[DATA SHOWN Boundary: Start]

(** Reading back one escaped string body up to its closing quote, the
    way a JSON reader undoes [JSON.escape_char]: the text read and what
    follows the quote. *)
Fixpoint scan (s : str) : option (str * str) :=
  match s with
  | [] => None
  | c :: rest =>
      if c =? 34 then Some ([], rest)
      else if c =? 92 then
        match rest with
        | [] => None
        | e :: rest1 =>
            if e =? 117 then
              match rest1 with
              | a :: b :: x :: y :: rest2 =>
                  match hex_value a, hex_value b, hex_value x, hex_value y,
                        scan rest2 with
                  | Some va, Some vb, Some vx, Some vy, Some (t, r) =>
                      Some ((((va * 16 + vb) * 16 + vx) * 16 + vy) :: t, r)
                  | _, _, _, _, _ => None
                  end
              | _ => None
              end
            else
              let u := if e =? 98 then 8 else if e =? 102 then 12
                       else if e =? 110 then 10 else if e =? 114 then 13
                       else if e =? 116 then 9 else e in
              match scan rest1 with
              | Some (t, r) => Some (u :: t, r)
              | None => None
              end
        end
      else
        match scan rest with
        | Some (t, r) => Some (c :: t, r)
        | None => None
        end
  end.

(** A word of [split]: not empty and free of white space. *)
Definition is_word (w : str) : Prop :=
  w <> [] /\ Forall (fun c => is_space c = false) w.

(** The text without its white space. *)
Definition without_space (s : str) : str :=
  filter (fun c => negb (is_space c)) s.

(** [n] is [x] without the white space at its two ends: [x] is [n]
    between two runs of white space, and [n] is empty or begins and
    ends with a code point that is not white space. *)
Definition trimmed_of (x n : str) : Prop :=
  (exists pre post,
      x = pre ++ n ++ post
      /\ Forall (fun c => is_space c = true) pre
      /\ Forall (fun c => is_space c = true) post)
  /\ (n = []
      \/ exists c y d z, n = c :: y /\ n = z ++ [d]
                         /\ is_space c = false /\ is_space d = false).

End Reference.

(** ** Catalogs of the examples *)
Module Fixture.

(** The end-to-end fixture of the flat platforms. *)
Definition flat : data :=
  mk_data (Some (ModelList [py "ModelA"; py "ModelB"]))
          (Some (VersionList [py "1.0"; py "2.0"]))
          (Some [py "en"]) None (Some [py "1.0.0"])
          (Some [JStr (py "default")]) (Some [py ""]) (Some [py ""]).

(** The iOS model-synthesis fixture. *)
Definition ios : data :=
  mk_data (Some (ModelDict [(py "SE", [py ""]); (py "12", [py " Pro"])]))
          (Some (VersionDict [(py "15", [(py "0", [])])]))
          (Some [py "en"]) None (Some [py "1.0.0"])
          (Some [JStr (py "default")]) (Some [py ""]) (Some [py ""]).

(** A catalog without models. *)
Definition no_models : data :=
  mk_data (Some (ModelList [])) (Some (VersionList [py "1.0"]))
          (Some [py "en"]) None (Some [py "1.0.0"])
          (Some [JStr (py "default")]) (Some [py ""]) (Some [py ""]).

(** [flat] with nothing usable under [lang_packs], and without the
    two credential keys. *)
Definition bare : data :=
  mk_data (Some (ModelList [py "ModelA"; py "ModelB"]))
          (Some (VersionList [py "1.0"; py "2.0"]))
          (Some [py "en"]) None (Some [py "1.0.0"])
          (Some [JStr (py ""); JNum 7; JNull]) None None.

(** A directory tree in which every data file parses to [d]. *)
Definition tree (d : data) : filesystem := fun _ _ => Parsed d.

(** The record the fixture yields for the identifier "fixed". *)
Definition flat_record : DeviceInfo.t :=
  DeviceInfo.mk (py "ModelA") (py "2.0") (py "en") (py "en") (py "1.0.0")
    (py "default") (py "") (py "").

(** The record [bare] yields for the identifier "fixed". *)
Definition bare_record : DeviceInfo.t :=
  DeviceInfo.mk (py "ModelA") (py "2.0") (py "en") (py "en") (py "1.0.0")
    (py "en-US") (py "") (py "").

(** [flat] without any language code. *)
Definition no_lang_codes : data :=
  mk_data (Some (ModelList [py "ModelA"; py "ModelB"]))
          (Some (VersionList [py "1.0"; py "2.0"]))
          (Some []) None (Some [py "1.0.0"])
          (Some [JStr (py "default")]) (Some [py ""]) (Some [py ""]).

[DATA SHOWN Boundary: End]

**WORK TO BE COMPLETED:**
Show me each line of the listing above with "None" in it.

**RESPONSE TO THE TASK:**
  | [] => None
        | [] => None
                  | _, _, _, _, _ => None
              | _ => None
              | None => None
        | None => None
          (Some [py "en"]) None (Some [py "1.0.0"])
          (Some [py "en"]) None (Some [py "1.0.0"])
          (Some [py "en"]) None (Some [py "1.0.0"])
          (Some [py "en"]) None (Some [py "1.0.0"])
          (Some [JStr (py ""); JNum 7; JNull]) None None.
          (Some []) None (Some [py "1.0.0"])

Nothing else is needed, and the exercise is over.